Otherwise, courts have ruled that enforcing outright bans on actions so closely associated with being homeless amounts to criminalizing homelessness.

In both St. Petersburg and Clearwater, city ordinances prohibit sleeping in the right of way — but only when there is space available in a shelter for the homeless.

Pinellas has Safe Harbor, a county shelter for the chronically homeless located inside a former bus building. It houses about 300 people a day.

And in Tampa? The City Council has asked Buckhorn's administration to report on what it is doing to reduce the number of homeless people on the street or create beds for them.

• • •

Buckhorn said cracking down on nuisance behaviors has not been the city's only approach to issues associated with homelessness.

"Particularly for the chronically homeless, I think we also have an obligation to do the best we can to find facilities that are available to house them so they're not having to sleep in our parks at night or during the day," he said.

Over the past two years, the city has participated in a public-private partnership called Steps Forward.

In January, the effort resulted in the opening of Cypress Landing, 23 furnished apartments for the chronically homeless with leases covered by vouchers from the Tampa Housing Authority. An on-site manager can connect tenants 24 hours a day with a nurse or therapist so they stay on their medications, out of jail and away from the emergency room.

And a little more than a year ago, Tampa police assigned Officer Daniel McDonald to work with the homeless full time.

"Basically, I'm a problem-solver," said McDonald, a 15-year police veteran.

He approaches homeless men and women on sidewalks, in parks and even under bridges. He asks what they need to get off the street and, if possible, helps them get it.

Up to three times a week, McDonald drives people to the Department of Motor Vehicles for identification cards. With the IDs, they can apply for jobs and, in one case, avoid eviction.

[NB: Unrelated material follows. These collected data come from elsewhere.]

(* ===== verification/StateDependency.v ===== *)
(** * Dependencies between transactions through memory bytes

    Models [src/src/myfuzz/scenario/state_dependency.py]: [StateEdge] and
    [StateDependencyTracker], fed with the events of the memory service; and how
    [src/src/myfuzz/scenario/runner.py] drives the tracker: the collection of the
    events after a step, and [reset_all], of which only what concerns the memory
    and the tracker is here.

    [_current] is iterated, so it is an ordered dictionary; [_readers] is not. *)

From S2P Require Import Prelude Json Isa Genome Rv32iSources Memory Ledger MemoryService.

Local Open Scope Z_scope.

Inductive EdgeKind := WAW | WAR | RAW | PERSIST | INVALIDATE.

Record StateEdge := mkStateEdge {
  edge_kind : EdgeKind;
  edge_source : string;
  edge_target : string;
  edge_memory_id : string;
  edge_generation : Z;
  edge_byte_offset : Z;
  edge_version : option Version }.

(** (memory_id, generation, byte_offset) *)
Definition ByteKey : Type := string * Z * Z.

Record StateDependencyTracker := mkTracker {
  edges : list StateEdge;
  _current : list (ByteKey * (string * Version));
  _readers : gmap ByteKey (list string);
  _seen : gset (string * string) }.

(** [StateDependencyTracker.__init__] *)
Definition new_tracker : StateDependencyTracker := mkTracker [] [] ∅ ∅.

(** Assignments. *)
Definition add_edge (e : StateEdge) (t : StateDependencyTracker) : StateDependencyTracker :=
  mkTracker (edges t ++ [e]) (_current t) (_readers t) (_seen t).
Definition set_current (key : ByteKey) (v : string * Version) (t : StateDependencyTracker)
    : StateDependencyTracker :=
  mkTracker (edges t) (od_set (_current t) key v) (_readers t) (_seen t).
Definition set_readers (key : ByteKey) (l : list string) (t : StateDependencyTracker) : StateDependencyTracker :=
  mkTracker (edges t) (_current t) (<[key := l]> (_readers t)) (_seen t).
Definition see (x : string * string) (t : StateDependencyTracker) : StateDependencyTracker :=
  mkTracker (edges t) (_current t) (_readers t) ({[x]} ∪ _seen t).
Definition forget (key : ByteKey) (t : StateDependencyTracker) : StateDependencyTracker :=
  mkTracker (edges t) (od_del (_current t) key) (delete key (_readers t)) (_seen t).

Definition readers_of (key : ByteKey) (t : StateDependencyTracker) : list string :=
  default [] (_readers t !! key).

(** The two kinds of edge a writer closes, and its own entry.  [waw] says whether
    the previous writer counts as overwritten. *)
Definition overwrite (key : ByteKey) (identity : string) (version : Version) (waw : bool)
    (previous : option (string * Version)) (t : StateDependencyTracker) : StateDependencyTracker :=
  let edge k source v := mkStateEdge k source identity key.1.1 key.1.2 key.2 v in
  let t := match previous with
           | Some p => if waw then add_edge (edge WAW p.1 (Some p.2)) t else t
           | None => t
           end in
  let t := foldl (λ t reader, add_edge (edge WAR reader (snd <$> previous)) t) t (readers_of key t) in
  set_readers key [] (set_current key (identity, version) t).

(** One enabled lane of a write. *)
Definition write_lane (identity : string) (version : Version) (key : ByteKey) (t : StateDependencyTracker)
    : StateDependencyTracker :=
  let previous := od_get (_current t) key in
  let waw := match previous with Some p => negb (bool_decide (p.1 = identity)) | None => false end in
  overwrite key identity version waw previous t.

(** One lane of a read. *)
Definition read_lane (identity : string) (key : ByteKey) (writer : string) (version : Version)
    : M StateDependencyTracker () :=
  observed ← gets (λ t, od_get (_current t) key);
  check (match observed with Some o => negb (bool_decide (o = (writer, version))) | None => false end)
    (ValueError "read snapshot conflicts with committed state history") ;;
  let edge k := mkStateEdge k writer identity key.1.1 key.1.2 key.2 (Some version) in
  modify (set_current key (writer, version)) ;;
  modify (add_edge (edge RAW)) ;;
  modify (add_edge (edge PERSIST)) ;;
  modify (λ t, set_readers key (readers_of key t ++ [identity]) t).

(** [enumerate(...)] *)
Definition enumerate {A} (l : list A) : list (Z * A) := imap (λ i x, (Z.of_nat i, x)) l.

Section ingest.
Context `{Hashlib} `{KeyText}.

(** [_transaction] *)
Definition _transaction (k : TransactionKey) : result string :=
  key ← TransactionKey_post_init k; mret (str_key key).

(** The first part of the loop of [ingest]: [None] when the event was seen. *)
Definition unseen (kind : string) (k : TransactionKey) : M StateDependencyTracker (option string) :=
  identity ← reads (λ _, _transaction k);
  known ← gets (λ t, bool_decide ((kind, identity) ∈ _seen t));
  if known : bool then mret None
  else modify (see (kind, identity)) ;; mret (Some identity).

Definition ingest_event (event : ServiceEvent) : M StateDependencyTracker () :=
  match event with
  | memory_write k _ width id generation base _ byte_enable version =>
      identity ← unseen "memory_write" k;
      match identity, version with
      | Some writer, Some version =>
          for_eachM (λ lane, modify (write_lane writer version (id, generation, base + lane)))
            (enabled_lanes width byte_enable)
      | _, _ => mret ()
      end
  | memory_read k _ _ id generation base _ _ versions writers _ =>
      identity ← unseen "memory_read" k;
      match identity with
      | Some reader =>
          for_eachM (λ '(lane, (writer, version)), read_lane reader (id, generation, base + lane) writer version)
            (enumerate (zip writers versions))
      | None => mret ()
      end
  | _ => mret ()
  end.

(** [ingest] *)
Definition ingest (events : list ServiceEvent) : M StateDependencyTracker () := for_eachM ingest_event events.
End ingest.

(** [invalidate_generation] *)
Definition invalidate_entry (memory_id : string) (generation : Z) (reset_identity : string)
    (s : list StateEdge * StateDependencyTracker) (entry : ByteKey * (string * Version))
    : list StateEdge * StateDependencyTracker :=
  let '(created, t) := s in
  let '(key, (writer, version)) := entry in
  if bool_decide (key.1 = (memory_id, generation)) then
    let edge := mkStateEdge INVALIDATE writer reset_identity memory_id generation key.2 (Some version) in
    (created ++ [edge], forget key (add_edge edge t))
  else (created, t).

Definition invalidate_generation (memory_id : string) (generation : Z) (reset_identity : string)
    (t : StateDependencyTracker) : list StateEdge * StateDependencyTracker :=
  foldl (invalidate_entry memory_id generation reset_identity) ([], t) (_current t).

(** [install_image] *)
Definition install_byte (memory_id : string) (version : Version) (identity : string)
    (t : StateDependencyTracker) (offset : Z) : StateDependencyTracker :=
  let key := (memory_id, version.1, offset) in
  match od_get (_current t) key with
  | None => t
  | Some previous => overwrite key identity version true (Some previous) t
  end.

Definition install_image (memory_id : string) (byte_offset size : Z) (version : Version) (identity : string)
    (t : StateDependencyTracker) : list StateEdge * StateDependencyTracker :=
  let t' := foldl (install_byte memory_id version identity) t (seqZ byte_offset size) in
  (drop (length (edges t)) (edges t'), t').

(** ** In the runner *)

(** The memory service, the tracker, and the number of service events the runner
    has handed to the tracker ([_external_offsets]). *)
Record System := mkSystem {
  world : World;
  tracker : StateDependencyTracker;
  collected : nat }.

Section runner.
Context `{Hashlib} `{KeyText}.

(** The end of a step: every new event is handed to the tracker, one by one. *)
Definition collect_event (e : ServiceEvent) : M System () := λ s,
  let '(r, t) := ingest [e] (tracker s) in (r, mkSystem (world s) t (S (collected s))).

Definition collect_new : M System () := λ s,
  for_eachM collect_event (drop (collected s) (events (service (world s)))) s.

(** [reset_all]: the memories' resets, the tracker's invalidations, the image. *)
Definition invalidate_all (ids : list string) (generation : Z) (reset_identity : string)
    (t : StateDependencyTracker) : StateDependencyTracker :=
  foldl (λ t id, (invalidate_generation id generation reset_identity t).2) t ids.

Definition set_memory (m : PersistentMemory) (w : World) : World := mkWorld m (ledger w) (service w).

Definition reset_memory (cold : bool) (reset_identity : string) (s : System) : System :=
  let m := memory (world s) in
  if cold then
    mkSystem (set_memory (cold_reset m) (world s))
      (invalidate_all (memory_ids m) (generation m) reset_identity (tracker s)) (collected s)
  else mkSystem (set_memory (warm_reset m) (world s)) (tracker s) (collected s).

Definition install (address : Z) (data : list Z) (identity : string) : M System () := λ s,
  match reinstall_image address data identity (memory (world s)) with
  | (Err e, m) => (Err e, mkSystem (set_memory m (world s)) (tracker s) (collected s))
  | (Ok (id, offset, version), m) =>
      (Ok (), mkSystem (set_memory m (world s))
         (install_image id offset (count data) version identity (tracker s)).2 (collected s))
  end.

Definition reset_all (cold : bool) (reset_identity : string) (image : option (Z * list Z * string))
    : M System () :=
  modify (reset_memory cold reset_identity) ;;
  match image with
  | None => mret ()
  | Some (address, data, identity) => install address data identity
  end.
End runner.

He has helped them secure Social Security benefits.

He has given people rides to labor pools and other employers.

He has called out-of-state relatives about buying bus tickets home.

He has helped people find affordable housing and veterans' assistance.

Working with LensCrafters, he got one man his first pair of eyeglasses in at least five years. With the glasses, the man began to look for a job.

In a place like Bourquardez Park, McDonald said he tries to focus on those most willing to accept help as a way of reducing the number of people camping out.

If others commit nuisance offenses like drinking or urinating in the park, he can issue them a trespass notice.

Last winter, he said, he did that to two or three people who had been drinking and making lewd comments to yoga classes and people ice skating at Curtis Hixon Waterfront Park.

In West Tampa, he has succeeded in getting a vacant building fenced off so people couldn't squat there.

McDonald said he probably has regular contact with 50 to 100 homeless people and enjoys the work.

"No problem is too big or too small," he said, "because it might make a difference in their life."